A Voghera apre ufficialmente il Centro di Cooperazione Sociale multifunzionale "La Palazzina", un nuovo spazio pensato per mettere in relazione accoglienza turistica, inclusione sociale e sostenibilità ambientale.
La Palazzina è il risultato di un percorso partecipato che ha coinvolto direttamente persone in condizione di fragilità, protagoniste attive nella costruzione di uno spazio pensato per generare inclusione e opportunità. Un luogo aperto alla comunità e al territorio, capace di generare opportunità sociali, economiche e culturali, con una particolare attenzione alle persone più fragili e ai percorsi di crescita individuale e collettiva.
Il progetto nasce nell’ambito di S²O.L.E. – Solidarietà, Sostenibilità, Opere, Lavoro, Emancipazione, sostenuto dal bando Emblematici Maggiori promosso da Fondazione Cariplo e dalla Fondazione Comunitaria della Provincia di Pavia. Si tratta di un’iniziativa di ampio respiro che punta a costruire un modello di innovazione sociale territoriale, capace di attivare e mettere in rete risorse locali, competenze e relazioni, con l’obiettivo di rafforzare l’inclusione e generare nuove opportunità di sviluppo sostenibile.
«La Palazzina rappresenta uno spazio concreto di accoglienza, inclusione e sostenibilità, capace di mettere in rete risorse e competenze del territorio», spiega Sara Fasani, presidente della cooperativa 381. «È un progetto che punta a generare innovazione sociale e a creare nuove opportunità per le persone, attraverso percorsi strutturati di formazione, lavoro e partecipazione attiva».
Il progetto S²O.L.E. si configura infatti come un modello integrato di sviluppo territoriale, basato su una rete sinergica composta da nove partner che collaborano per attivare processi di inclusione, valorizzazione delle competenze e rigenerazione sociale. Un approccio che guarda al territorio in modo sistemico, promuovendo il coinvolgimento di soggetti pubblici e privati, organizzazioni sociali e cittadini, con l’obiettivo di rafforzare il senso di comunità e costruire nuove forme di mutualità.
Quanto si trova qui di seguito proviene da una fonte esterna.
Lemma open_with_preroll c s now k vpb : s_video_pb s = Some vpb ->
  rmr_prebuf_find_keyframe vpb ((c_prebuffer_sec c + 1) * 1000000) <> Prebuf.UINT32_MAX ->
  exists k', open_clip_with_prebuffer c s true now k = Some k' /\
    clip_at k' (samples_from (-1) (preroll c vpb)) (base_from (-1) (preroll c vpb)) now.
Proof.
  intros Hpb Hkf. unfold open_clip_with_prebuffer, preroll. destruct (open_clip_at c s now k) as (k1 & -> & H1).
  rewrite Hpb. cbv zeta. rewrite (proj2 (Z.eqb_neq _ _)) by done. set (vs := rmr_prebuf_find_keyframe _ _).
  assert (H2 : clip_at (snd (snd (rmr_prebuf_iterate (replay_video_frame c) vpb vs (0, k1))))
                 (samples_from (-1) (snd (rmr_prebuf_iterate collect vpb vs [])))
                 (base_from (-1) (snd (rmr_prebuf_iterate collect vpb vs []))) now).
  { unfold rmr_prebuf_iterate. destruct (_ =? 0); [done|]. destruct (_ || _); [done|].
    destruct (replay_loop_at c (Z.to_nat (pb_write_idx vpb - vs)) vpb vs 0 0 k1 [] [] (-1) now H1) as (fs & -> & _ & H). exact H. }
  destruct (s_audio_pb s) as [apb|]; [|by eexists]. destruct (_ && _); [|by eexists].
  eexists. split; [reflexivity|]. by apply replay_audio_at.
Qed.

(** A clip that is open takes the live frame; [cap] says whether the length was
    reached. *)
Definition clip_full (c : rmr_config) (t : tick) (us : Z) : bool :=
  (c_clip_length_sec c >? 0) && (k_now_us t - us >=? c_clip_length_sec c * 1000000).

Lemma clip_live c s t v audio k vs base us : clip_at k vs base us -> clip_full c t us = false ->
  clip_at (clip_handling c s t true v audio k) (vs ++ [sample_for v base]) (base_for v base) us.
Proof.
  intros H Hcap. unfold clip_handling. destruct H as (f' & Hf' & H). rewrite Hf'. cbv zeta beta iota. rewrite Hf'.
  assert (H1 := clip_audio_at s audio _ _ _ _ (clip_write_video_at c v k vs base us (ex_intro _ f' (conj Hf' H)))).
  set (k1 := fold_left _ audio _) in *. pose proof H1 as (f1 & _ & _ & _ & Hu). rewrite Hu.
  unfold clip_full in Hcap. rewrite Hcap. exact H1.
Qed.

(** A clip that opens with a pre-roll goes on with the live frame. *)
Lemma clip_opens c s t v audio k vpb : kp_mux k = None -> k_clip_available t = true -> k_clip_open t = true ->
  s_video_pb s = Some vpb -> rmr_prebuf_find_keyframe vpb ((c_prebuffer_sec c + 1) * 1000000) <> Prebuf.UINT32_MAX ->
  clip_full c t (k_clip_us t) = false ->
  let base := base_from (-1) (preroll c vpb) in
  clip_at (clip_handling c s t true v audio k) (samples_from (-1) (preroll c vpb) ++ [sample_for v base])
    (base_for v base) (k_clip_us t).
Proof.
  intros Hk Ha Ho Hpb Hkf Hcap base. destruct (open_with_preroll c s (k_clip_us t) k vpb Hpb Hkf) as (k1 & E & H1).
  assert (Eh : clip_handling c s t true v audio k = clip_handling c s t true v audio k1).
  { unfold clip_handling at 1. rewrite Hk, Ha, Ho, E. cbn [andb].
    pose proof H1 as (f & Hf & _).
    unfold clip_handling. rewrite Hf. cbv zeta beta iota. by rewrite Hf. }
  rewrite Eh. by apply clip_live.
Qed.
Lemma closed_accepted c L cs m : closed_shape c cs -> idle m -> mx_has_video m = true ->
  cap_ok (mx_v_data_cap m) -> cap_ok (mx_a_data_cap m) -> 10 * L <= 2 ^ 31 ->
  Forall (fun mc => match mc with Mc_video s => fits_v L s | Mc_audio s => fits_a s | _ => True end) cs ->
  accepted (run_calls cs m).1.
Proof.
  intros (n & us & fl & Hs & ->) Hi Hv C1 C2 HL Hfit.
  assert (Hu : Forall (unit_fits L) us).
  { apply Forall_app in Hfit as [_ Hfit]. apply Forall_app in Hfit as [Hfit _]. clear -Hfit. unfold units_calls in Hfit.
    induction us as [|u us IH]; [constructor|]. cbn [fmap list_fmap concat] in Hfit. apply Forall_app in Hfit as [H1 H2].
    constructor; [|by apply IH]. unfold unit_calls in H1. apply Forall_app in H1 as [_ H1]. apply Forall_cons in H1 as [H0 H1].
    split; [done|]. by apply Forall_fmap in H1. }
  destruct (header_accepted c m Hi Hv) as (rs0 & m0 & E0 & A0 & Hi0 & D1 & D2).
  destruct (segment_accepted c L n us m0 Hs Hi0 ltac:(by rewrite D1) ltac:(by rewrite D2) HL Hu) as (rs1 & m1 & E1 & A1 & Hp1 & Hn).
  assert (Hmid : exists rs2 m2 n2, run_calls (if fl then flush_calls c else []) m1 = (rs2, m2) /\ accepted rs2 /\ pending L n2 m2 /\
                   0 <= n2 /\ (n2 = 0 -> idle m2)).
  { destruct fl.
    - destruct (flush_accepted c L n m1 Hp1 ltac:(lia)) as (m2 & E & Hp & Hid). eexists _, m2, 0. split; [exact E|].
      split_and!; try done. constructor; [done|apply accepted_sign].
    - exists [], m1, n. split_and!; try done; [constructor|lia|lia]. }
  destruct Hmid as (rs2 & m2 & n2 & E2 & A2 & Hp2 & Hn2 & Hid2). destruct (finalize_accepted L n2 m2 Hp2 Hn2 Hid2) as (m3 & E3).
  rewrite run_calls_app, E0. cbn [fst snd]. rewrite run_calls_app, E1. cbn [fst snd]. rewrite run_calls_app, E2. cbn [fst snd].
  cbn [run_calls run_call]. rewrite E3. destruct (run_emit c true m3) as (m4 & -> & _). cbn [fst].
  repeat (apply Forall_app; split; [done|]). constructor; [done|apply accepted_sign].
Qed.

(** C16: the muxer takes everything it is given.  Run the calls recorded for any
    segment on a muxer whose tracks are set and whose card takes every write: with
    frames of up to L bytes, ten of which fit two gigabytes, and audio frames no
    larger than the loop's buffer, every call succeeds; no sample is ever refused
    because a fragment is full. *)
Theorem rmr_no_sample_refused RSS_SEI_TS_MAX e c ks st f m L : rmr_main_start RSS_SEI_TS_MAX e = Some (c, st) ->
  f ∈ cs_closed (r_segments (record_loop RSS_SEI_TS_MAX c ks st)) ->
  Forall (fun mc => match mc with Mc_video s => fits_v L s | Mc_audio s => fits_a s | _ => True end) (mf_calls f) -> 10 * L <= 2 ^ 31 ->
  idle m -> mx_has_video m = true -> mx_v_data_cap m = 0 -> mx_a_data_cap m = 0 ->
  Forall (fun r => r = 0) (run_calls (mf_calls f) m).1.
Proof.
  intros Hs Hf Hfit HL Hi Hv C1 C2.
  pose proof (si_closed _ _ (close_segment_inv _ _ (run_inv RSS_SEI_TS_MAX c ks st (start_inv RSS_SEI_TS_MAX e c st Hs)))) as Hc.
  apply (closed_accepted c L); try done; [|by left|by left]. rewrite Forall_forall in Hc. by apply Hc.
Qed.
End replay.

Definition demo_mux : rmr_mux (list Z) :=
  (rmr_mux_set_video (mk_rmr_video_params RMR_CODEC_H264 1920 1080 90000 0) [103; 66; 1] [104; 206; 2] [] (rmr_mux_create [])).2.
All’interno di questo quadro, "La Palazzina" si propone come un vero e proprio hub multifunzionale, capace di coniugare accoglienza turistica e servizi per la comunità.
La struttura comprende un campeggio sociale e un’area sosta camper attrezzata con servizi completi, pensata per intercettare un turismo lento, consapevole ed esigente, sempre più orientato verso esperienze autentiche e sostenibili. In questo contesto, il centro diventa anche una porta di accesso qualificata al territorio dell’Oltrepò Pavese, offrendo percorsi legati all’enoturismo, al turismo gastronomico e alle esperienze culturali ed esperienziali.
Accanto alla dimensione turistica, trovano spazio attività di animazione sociale, laboratori di socializzazione e iniziative culturali e ricreative che spaziano dalle escursioni naturalistiche al trekking, fino alle attività outdoor come la mountain bike. In questa direzione si inserisce anche la ciclofficina sociale, uno spazio dedicato alla promozione della mobilità sostenibile e all’inclusione, dove la bicicletta diventa strumento di formazione, lavoro e partecipazione comunitaria, favorendo autonomia e coesione sociale.
L’intero complesso è progettato secondo criteri di sostenibilità ambientale e innovazione, come dimostra la presenza di colonnine di ricarica per auto e biciclette elettriche alimentate da pannelli fotovoltaici. Una scelta che rafforza la vocazione ecologica del progetto e ne consolida il legame con le nuove forme di turismo responsabile.
Tra gli elementi più significativi del centro vi è inoltre il forno sociale condiviso, uno spazio pensato per favorire l’incontro, la condivisione e la trasmissione di competenze. Qui la produzione del pane diventa occasione di socialità e crescita, permettendo alle persone di sperimentare pratiche sostenibili, ridurre gli sprechi e rafforzare le relazioni.
Un luogo che va oltre la funzione pratica, trasformandosi in un vero e proprio presidio di comunità.
«Attraverso queste attività vogliamo mettere le persone nella condizione di vivere pienamente il territorio, valorizzandone il patrimonio storico, culturale ed enogastronomico», conclude Fasani. «L’obiettivo è costruire esperienze accessibili, inclusive e sostenibili, capaci di generare valore nel tempo».